連休ということで浦沢直樹氏の「PLUTO」1・2巻読んでいました。
SFの世界では昔からロボット法というものが存在していました。
内容は「ロボットは人間を殺したり傷つけたりしてはいけない、もしこれを犯したロボットが存在した場合、即解体処分とする」といったものです。
遠い遠い昔ですがアメリカのTV番組で「ウルトラゾーン」というのがありました。<ウルトラQではありません、念のため>
SF的なミステリーや近未来を予測した内容で一話完結ものでした。
後年、スピルバーグがその中からチョイスした話で映画化したのが「トワイライトゾーン」だったはずです。
その「ウルトラゾーン」の話の中にロボットが裁判を受けているものがありました。
召使ロボットで全身が超合金製でできていました。
そのロボットが雇い主である夫人を殺害したという容疑でした。
ロボットは完全否認していたし、弁護人も頑張ったのですが陪審員の出した結論は有罪でした。
裁判所を出て護送車にロボットが乗せられようとするとき、突然被告人のロボットが逃走するかのように走り出します。
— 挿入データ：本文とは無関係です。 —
Definition input_fn (features : list F) (labels : option (list L))
           (shuffle : bool) (num_epochs batch_size : nat)
  : outcome (list (list element)) :=
  match from_tensor_slices features labels with
  | Raise e => Raise e
  | Done dataset =>
      match (if shuffle then shuffle_ (length features) dataset
             else Done (fun _ => dataset)) with
      | Raise e => Raise e
      | Done passes =>
          let dataset := repeat_ num_epochs passes in
          batch batch_size dataset
      end
  end.

(** What each pass over the data yields, in [input_fn]. *)
Definition pass (shuffle : bool) (dataset : list element) (k : nat)
  : list element :=
  if shuffle then draw k dataset else dataset.

End InputFn.

End Model.

(* ================================================================== *)
(** ** [trainer/task.py]: the arguments of [fit] *)

Module Task.
Import Model.

(** [int(num_train_examples / args.batch_size)] on counts (the quotient
    is taken exactly). *)
Definition steps_per_epoch (num_train_examples batch_size : nat)
  : outcome nat :=
  if Nat.eqb batch_size 0 then Raise ZeroDivisionError
  else Done (num_train_examples / batch_size).

Section Datasets.

Variables F L : Type.
Variable draw : nat -> list (element F L) -> list (element F L).

(** The two calls of [input_fn] in [train_and_evaluate]. *)
Definition training_dataset (features : list F) (labels : list L)
           (num_epochs batch_size : nat) :=
  input_fn F L draw features (Some labels) true num_epochs batch_size.

Definition validation_dataset (features : list F) (labels : list L)
           (num_epochs : nat) :=
  input_fn F L draw features (Some labels) false num_epochs (length features).

End Datasets.

End Task.

(* ================================================================== *)
(** ** More sample inputs *)

Module Samples.
Import PyStr Float Frame Fetch Scenario.

(** Two lines in the form the cleaning pass aims at. *)
Definition tidy_lines : list string :=
  [cleaned_line; "50,Self-emp-not-inc,83311,Bachelors,13,>50K"].

(** No file anywhere, nothing requested yet. *)
Definition cold_world : world := mkWorld (fun _ => None) [] 0.

(** The two files as a server sends them: the records of
    [sample_train] and of [sample_eval], the second file under the
    header line of the original. *)
Definition training_body : string :=
  "39, State-gov, 77516, Bachelors, 13, Never-married, Adm-clerical, Not-in-family, White, Male, 2174, 0, 40, Holand-Netherlands, <=50K"
  ++ nl ++
  "50, ?, 83311, Bachelors, 13, Married-civ-spouse, Exec-managerial, Husband, White, Male, 0, ?, 13, Atlantis, >50K"
  ++ nl.

Definition eval_body : string :=
  "|1x3 Cross validator" ++ nl ++
  "25, Private, 226802, 11th, 7, Never-married, Machine-op-inspct, Own-child, Black, Male, 0, 0, 40, Holand-Netherlands, <=50K."
  ++ nl.

(** What the cleaning pass makes of them. *)
Definition training_text : string :=
  "39,State-gov,77516,Bachelors,13,Never-married,Adm-clerical,Not-in-family,White,Male,2174,0,40,Holand-Netherlands,<=50K"
  ++ nl ++
  "50,?,83311,Bachelors,13,Married-civ-spouse,Exec-managerial,Husband,White,Male,0,?,13,Atlantis,>50K"
  ++ nl.

Definition eval_text : string :=
  "25,Private,226802,11th,7,Never-married,Machine-op-inspct,Own-child,Black,Male,0,0,40,Holand-Netherlands,<=50K"
  ++ nl.

(** A server with both files, one with the training file only, and none. *)
Definition census_remote (url : string) : option string :=
  if url =? TRAINING_URL then Some training_body
  else if url =? EVAL_URL then Some eval_body
  else None.

Definition training_only_remote (url : string) : option string :=
  if url =? TRAINING_URL then Some training_body else None.


Definition sample_temp (k : nat) : string := "/tmp/tmpq8l0zd3k".

(** What [read_csv] returns for the two cleaned texts; no other text is
    parsed here. *)
Definition sample_read_csv (text : string) : result DataFrame :=
  if text =? training_text then Ok sample_train
  else if text =? eval_text then Ok sample_eval
  else Err (Unsupported "read_csv: not one of the two sample texts").

(** A table of one row. *)
Definition single_row : DataFrame :=
  mkDF [Row 0] [ ("age", SFloat32 [of_Z32 39]); ("workclass", SInt8 [6]%Z) ].

(** Five examples, their labels, and a shuffle that reverses the data. *)
Definition five_features : list nat := [1; 2; 3; 4; 5].
Definition five_labels : list bool := [true; false; true; true; false].
Definition reversing (k : nat) (l : list (Model.element nat bool))
  : list (Model.element nat bool) := rev l.

End Samples.

(* ================================================================== *)
(** * Properties *)

(** ** Strings *)

Module PyStrFacts.
Import PyStr.

Lemma contains_count (c : ascii) (s : string) :
  contains c s = true <-> 1 <= count_char c s.
Proof.
  induction s as [|d s IH]; simpl.
  - split; [discriminate | lia].
  - destruct (Ascii.eqb c d); simpl.
    + split; [lia | reflexivity].
    + exact IH.
Qed.

Lemma contains_false_count (c : ascii) (s : string) :
  contains c s = false <-> count_char c s = 0.
Proof.
  destruct (contains c s) eqn:E.
  - apply contains_count in E. split; [discriminate | lia].
  - split; [intros _ | reflexivity].
    destruct (count_char c s) eqn:N; [reflexivity | exfalso].
    assert (H : contains c s = true) by (apply contains_count; lia).
    congruence.
Qed.

Lemma last_char_cons (c d : ascii) (s : string) :
  last_char (String c (String d s)) = last_char (String d s).
Proof. reflexivity. Qed.

Lemma drop_last_cons (c d : ascii) (s : string) :
  drop_last (String c (String d s)) = String c (drop_last (String d s)).
Proof. reflexivity. Qed.

(** Removing the last character removes one occurrence of it and none
    of any other character. *)
Lemma count_drop_last (c e : ascii) (s : string) :
  last_char s = Some e ->
  count_char c s
  = count_char c (drop_last s) + (if Ascii.eqb c e then 1 else 0).
Proof.
  induction s as [|d s IH]; [discriminate|].
  destruct s as [|d' s'].
  - simpl. intros [= ->]. lia.
  - rewrite last_char_cons, drop_last_cons. intros H.
    specialize (IH H).
    change (count_char c (String d (String d' s')))
      with ((if Ascii.eqb c d then 1 else 0) + count_char c (String d' s')).
    change (count_char c (String d (drop_last (String d' s'))))
      with ((if Ascii.eqb c d then 1 else 0)
            + count_char c (drop_last (String d' s'))).
    lia.
Qed.

Lemma nfields_drop_period (s : string) :
  ends_with_period s = true -> nfields (drop_last s) = nfields s.
Proof.
  unfold ends_with_period, nfields.
  destruct (last_char s) as [e|] eqn:L; [|discriminate].
  intros E. apply Ascii.eqb_eq in E. subst e.
  rewrite (count_drop_last "," "." s L). simpl. lia.
Qed.

Lemma eqb_empty (s : string) : (s =? "") = true <-> s = "".
Proof. apply String.eqb_eq. Qed.

(** Induction two characters at a time. *)
Lemma string_pair_ind (P : string -> Prop) :
  P "" ->
  (forall c, P (String c "")) ->
  (forall c d s, P s -> P (String d s) -> P (String c (String d s))) ->
  forall s, P s.
Proof.
  intros H0 H1 H2 s.
  assert (H : P s /\ forall c, P (String c s)).
  { induction s as [|d s [IHs IHc]]; [split; auto|].
    split; [apply IHc|]. intros c. apply H2; auto. }
  apply H.
Qed.

Lemma rstrip_cons (c : ascii) (s : string) :
  rstrip (String c s)
  = match rstrip s with
    | EmptyString => if isspace c then EmptyString else String c EmptyString
    | r => String c r
    end.
Proof. reflexivity. Qed.

(** [replace(', ', ',')], two equations. *)
Lemma replace_comma_space (s : string) :
  replace ", " "," (String "," (String " " s)) = String "," (replace ", " "," s).
Proof. unfold replace. destruct s; reflexivity. Qed.

Lemma replace_other (c : ascii) (s : string) :
  prefix ", " (String c s) = false ->
  replace ", " "," (String c s) = String c (replace ", " "," s).
Proof. unfold replace. cbn [replace_from]. now intros ->. Qed.

Lemma prefix_comma_space (c : ascii) (s : string) :
  prefix ", " (String c s) = true ->
  c = ","%char /\ exists s', s = String " " s'.
Proof.
  intros H. cbn [prefix] in H.
  destruct (ascii_dec "," c) as [<-|]; [|discriminate].
  destruct s as [|d s]; [discriminate|]. cbn [prefix] in H.
  destruct (ascii_dec " " d) as [<-|]; [|discriminate]. eauto.
Qed.

End PyStrFacts.

(** ** The cleaning pass *)

Module CleaningFacts.
Import PyStr Cleaning Scenario PyStrFacts.

(** What [clean_line] returns, in one equation. *)
Lemma clean_line_unfold (l : string) :
  clean_line l
  = if contains "," (normalized l)
    then Some ((if ends_with_period (normalized l)
                then drop_last (normalized l) else normalized l) ++ nl)
    else None.
Proof.
  unfold clean_line, normalized.
  set (k := replace ", " "," (strip l)).
  destruct (String.eqb_spec k "") as [E|_]; simpl.
  - rewrite E. reflexivity.
  - destruct (contains "," k); reflexivity.
Qed.

(** *** The string primitives, character by character *)

Lemma blank_isspace (c : ascii) : CleaningSpec.blank c = isspace c.
Proof. destruct c as [[] [] [] [] [] [] [] []]; reflexivity. Qed.

Lemma lstrip_chars (s : string) :
  list_ascii_of_string (lstrip s)
  = CleaningSpec.drop_while CleaningSpec.blank (list_ascii_of_string s).
Proof.
  induction s as [|c s IH]; [reflexivity|].
  cbn [lstrip list_ascii_of_string CleaningSpec.drop_while].
  rewrite blank_isspace. destruct (isspace c); [exact IH | reflexivity].
Qed.

Lemma drop_while_snoc (p : ascii -> bool) (l : list ascii) (c : ascii) :
  CleaningSpec.drop_while p (l ++ [c])%list
  = match CleaningSpec.drop_while p l with
    | [] => if p c then [] else [c]
    | r => (r ++ [c])%list
    end.
Proof.
  induction l as [|d l IH]; [reflexivity|].
  cbn [app CleaningSpec.drop_while].
  destruct (p d); [exact IH | reflexivity].
Qed.

Lemma rstrip_chars (s : string) :
  list_ascii_of_string (rstrip s)
  = rev (CleaningSpec.drop_while CleaningSpec.blank
           (rev (list_ascii_of_string s))).
Proof.
  induction s as [|c s IH]; [reflexivity|].
  rewrite rstrip_cons. cbn [list_ascii_of_string rev].
  rewrite drop_while_snoc, blank_isspace.
  destruct (CleaningSpec.drop_while CleaningSpec.blank
              (rev (list_ascii_of_string s))) as [|x r].
  - destruct (rstrip s); [|discriminate].
    now destruct (isspace c).
  - rewrite rev_app_distr. change (rev [c]) with [c]. cbn [app].
    rewrite <- IH.
    destruct (rstrip s) as [|y t] eqn:E; [|reflexivity].
    cbn [list_ascii_of_string] in IH. symmetry in IH.
    cbn [rev] in IH. now apply app_eq_nil in IH.
Qed.

Lemma strip_chars (s : string) :
  list_ascii_of_string (strip s)
  = CleaningSpec.trim_step (list_ascii_of_string s).
Proof.
  unfold strip, CleaningSpec.trim_step. now rewrite rstrip_chars, lstrip_chars.
Qed.

Lemma prefix_two (c d : ascii) (s : string) :
  prefix ", " (String c (String d s)) = Ascii.eqb c "," && Ascii.eqb d " ".
Proof.
  cbn [prefix].
  destruct (ascii_dec "," c) as [<-|N].
  - destruct (ascii_dec " " d) as [<-|M].
    + now destruct s.
    + destruct (Ascii.eqb_spec d " "); [now elim M | reflexivity].
  - destruct (Ascii.eqb_spec c ","); [now elim N | reflexivity].
Qed.

Lemma replace_chars (s : string) :
  list_ascii_of_string (replace ", " "," s)
  = CleaningSpec.comma_step (list_ascii_of_string s).
Proof.
  induction s as [| c | c d s IH1 IH2] using string_pair_ind.
  - reflexivity.
  - rewrite replace_other; [reflexivity|].
    destruct (prefix ", " (String c "")) eqn:P; [|reflexivity].
    apply prefix_comma_space in P. now destruct P as [_ [s' [=]]].
  - cbn [list_ascii_of_string CleaningSpec.comma_step].
    pose proof (prefix_two c d s) as P.
    destruct (Ascii.eqb c "," && Ascii.eqb d " ") eqn:E.
    + apply prefix_comma_space in P. destruct P as [-> [s' [= -> ->]]].
      rewrite replace_comma_space. cbn [list_ascii_of_string].
      now rewrite IH1.
    + rewrite replace_other by exact P. cbn [list_ascii_of_string].
      now rewrite IH2.
Qed.

Lemma contains_chars (c : ascii) (s : string) :
  contains c s = existsb (Ascii.eqb c) (list_ascii_of_string s).
Proof.
  induction s as [|d s IH]; [reflexivity|].
  cbn [contains list_ascii_of_string existsb]. now rewrite IH.
Qed.

Lemma last_char_some (c : ascii) (s : string) :
  exists d, last_char (String c s) = Some d.
Proof.
  revert c. induction s as [|e s IH]; intros c; [now exists c|].
  rewrite last_char_cons. apply IH.
Qed.

Lemma rev_chars (s : string) :
  rev (list_ascii_of_string s)
  = match last_char s with
    | Some c => c :: rev (list_ascii_of_string (drop_last s))
    | None => []
    end.
Proof.
  induction s as [|c s IH]; [reflexivity|].
  destruct s as [|d s']; [reflexivity|].
  rewrite last_char_cons, drop_last_cons.
  change (list_ascii_of_string (String c (String d s')))
    with (c :: list_ascii_of_string (String d s')).
  cbn [rev]. rewrite IH.
  destruct (last_char_some d s') as [x ->]. reflexivity.
Qed.

Lemma period_chars (s : string) :
  list_ascii_of_string (if ends_with_period s then drop_last s else s)
  = CleaningSpec.period_step (list_ascii_of_string s).
Proof.
  unfold CleaningSpec.period_step, ends_with_period. rewrite rev_chars.
  destruct (last_char s) as [c|]; [|reflexivity].
  destruct (Ascii.eqb c "."); [|reflexivity].
  now rewrite rev_involutive.
Qed.

Lemma string_of_chars_app (a b : list ascii) :
  string_of_list_ascii (a ++ b)%list
  = string_of_list_ascii a ++ string_of_list_ascii b.
Proof.
  induction a as [|c a IH]; [reflexivity|]. cbn. now rewrite IH.
Qed.

(** *** The loop body against the specification's five steps *)

Lemma clean_line_spec (l : string) :
  clean_line l = CleaningSpec.cleaning_pass_spec l.
Proof.
  rewrite clean_line_unfold. unfold CleaningSpec.cleaning_pass_spec.
  rewrite <- strip_chars, <- replace_chars. fold (normalized l).
  set (k := normalized l).
  unfold CleaningSpec.discard_step. rewrite <- contains_chars.
  destruct k as [|c k'] eqn:K; [reflexivity|].
  cbn [list_ascii_of_string]. rewrite <- K.
  destruct (contains "," k); [|reflexivity].
  cbn [option_map]. f_equal.
  change (c :: list_ascii_of_string k') with (list_ascii_of_string (String c k')).
  rewrite <- K, <- period_chars.
  unfold CleaningSpec.terminate_step.
  now rewrite string_of_chars_app, string_of_list_ascii_of_string.
Qed.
警備の警官がロボットを射殺しようと銃を構えたそのとき、前の道路にボールを追いかけて飛び出した少女がいました。
車がすぐ目前まで来ています。
グシャ!、すごい音がして車は止まりました。
そこには女の子を抱きかかえてバラバラに壊れたロボットが横たわっていました。
女の子は無事母親の元に戻りロボットは粗大ゴミのように片付けられていきました。
ドラマはここで終わります。
将来こういった問題が起きる時代がくるであろうことを想定したドラマでしたが、実は人間自身への問題を提議したものであった気がしました。
浦沢直樹氏も子供の頃に「ウルトラゾーン」のこの話を見ていたのだなと「PLUTO」を読んでいて感じました。